Stored data:
=== Section Start ===
(* ===== verification/Blocks.v ===== *)
(** * Blocks in inflate()

    The states TYPE and TYPEDO, STORED, COPY_ and COPY, and TABLE, LENLENS and
    CODELENS do what the reference decoder does with the header of a block, its
    stored bytes and its code lengths; with the states of the codes they decode
    the blocks up to the last one. *)

From Stdlib Require Import String.
From S2P Require Import Prelude Inftrees InftreesDecode Inffixed Rfc1951 Symbols InflateState Inffast.
From S2P Require Import Inflate Runs BitReader Window InflateCodes FastCodes.

Module Blocks.
Import InflateState Inflate Runs BitReader Window InflateCodes FastCodes.

(** ** What a block keeps *)

(** The state but for the fields decoding a block changes. *)
Definition frame (s : inflate_state) : inflate_state :=
  State (strm s) HEAD (last s) (wrap_ s) (havedict s) (flags s) (dmax s) (check s) (total s) (head s)
    (wbits s) (wsize s) (whave s) (wnext s) (window s) 0 0 0 0 0 (InCodes 0) (InCodes 0) 0 0
    0 0 0 0 0 [] [] [] (sane s) 0 0.

Record framed (r r' : run) : Prop := {
  framed_state : frame (st r') = frame (st r);
  framed_stream : core_stream (sm r') = core_stream (sm r);
  framed_in : in_ r' = in_ r;
  framed_out : out r' = out r
}.
#[global] Instance framed_preorder : PreOrder framed.
Proof. split; [done|]. intros r1 r2 r3 [] []. split; congruence. Qed.

Lemma kept_framed r r' : kept r r' → framed r r'.
Proof.
  intros [Hs]. split; [|done..]. destruct (st r), (st r'). injection Hs. intros. by subst.
Qed.

(** The sizes of the arrays of the state. *)
Definition arrays (s : inflate_state) : Prop :=
  zlen (lens s) = 320 ∧ zlen (work s) = 288 ∧ zlen (codes s) = 1444.

(** The run is between two parts of a block: the window holds [H], the call has
    written [cur] after [pre]. *)
Record ctx (r : run) (H pre cur : list Z) : Prop := {
  ctx_ready : ready r;
  ctx_holds : holds (st r) H;
  ctx_have : whave (st r) = zlen H;
  ctx_sane : c_true (sane (st r)) = true;
  ctx_arrays : arrays (st r);
  ctx_put : put r = pre ++ cur;
  ctx_out : out r - left_ r = zlen cur;
  ctx_left : 0 ≤ left_ r;
  ctx_ret : ret r = Z_OK
}.

Lemma frame_window s s' H : frame s' = frame s →
  (holds s H → holds s' H) ∧ whave s' = whave s ∧ sane s' = sane s ∧ last s' = last s.
Proof.
  intros E. destruct s, s'. injection E. intros. subst. split_and!; [|done..].
  intros Hh. by eapply holds_ext; [..|exact Hh].
Qed.

(** ** Parts that write nothing *)

Record still (r r' : run) : Prop := {
  still_framed : framed r r';
  still_put : put r' = put r;
  still_left : left_ r' = left_ r
}.
#[global] Instance still_preorder : PreOrder still.
Proof. split; [done|]. intros r1 r2 r3 [] []. split; [by etransitivity|congruence..]. Qed.

(** The reader is at [s] now. *)
Record parsed (r r' : run) (s : Rfc1951.bitstream) : Prop := {
  parsed_still : still r r';
  parsed_ret : ret r' = ret r;
  parsed_ready : ready r';
  parsed_view : view r' = s
}.

Lemma parsed_trans r r1 r2 s1 s2 : parsed r r1 s1 → parsed r1 r2 s2 → parsed r r2 s2.
Proof. intros [] []. split; [by etransitivity|congruence|done..]. Qed.

Lemma ctx_parsed r r' s H pre cur : ctx r H pre cur → parsed r r' s → arrays (st r') → ctx r' H pre cur.
Proof.
  intros [] [[[Hf _ _ ?] ? ?] ? ? ?] ?. destruct (frame_window _ _ H Hf) as (Hh & ? & ? & _).
  split; [done|by apply Hh|congruence|congruence|done|congruence|lia|lia|congruence].
Qed.

(** Where a run that wrote [cur'] ends up. *)
Definition ends (r r' : run) (pre cur' : list Z) : Prop :=
  framed r r' ∧ put r' = pre ++ cur' ∧ left_ r' = out r - zlen cur' ∧ 0 ≤ left_ r'.

Lemma coded_ends r r' pre cur' : coded r r' pre cur' → ends r r' pre cur'.
Proof. intros (? & ? & ? & ?). split; [by apply kept_framed|done]. Qed.

Lemma ends_trans r r1 r2 pre c2 : framed r r1 → ends r1 r2 pre c2 → ends r r2 pre c2.
Proof. intros Hf (Hf2 & ? & ? & ?). rewrite (framed_out _ _ Hf) in *. split_and!; try done. by etransitivity. Qed.

Lemma still_ends r r' H pre cur : ctx r H pre cur → still r r' → ends r r' pre cur.
Proof. intros [] [Hf ? ?]. split_and!; [done|congruence|lia|lia]. Qed.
=== Section End ===
■ Problem requirements
Lines to set down from above: the line with "CODELENS do what", the line with "framed_in : in_ r' = in_ r;", and every line between, each exactly as written.

■ Solution to this exercise
    CODELENS do what the reference decoder does with the header of a block, its
    stored bytes and its code lengths; with the states of the codes they decode
    the blocks up to the last one. *)

From Stdlib Require Import String.
From S2P Require Import Prelude Inftrees InftreesDecode Inffixed Rfc1951 Symbols InflateState Inffast.
From S2P Require Import Inflate Runs BitReader Window InflateCodes FastCodes.

Module Blocks.
Import InflateState Inflate Runs BitReader Window InflateCodes FastCodes.

(** ** What a block keeps *)

(** The state but for the fields decoding a block changes. *)
Definition frame (s : inflate_state) : inflate_state :=
  State (strm s) HEAD (last s) (wrap_ s) (havedict s) (flags s) (dmax s) (check s) (total s) (head s)
    (wbits s) (wsize s) (whave s) (wnext s) (window s) 0 0 0 0 0 (InCodes 0) (InCodes 0) 0 0
    0 0 0 0 0 [] [] [] (sane s) 0 0.

Record framed (r r' : run) : Prop := {
  framed_state : frame (st r') = frame (st r);
  framed_stream : core_stream (sm r') = core_stream (sm r);
  framed_in : in_ r' = in_ r;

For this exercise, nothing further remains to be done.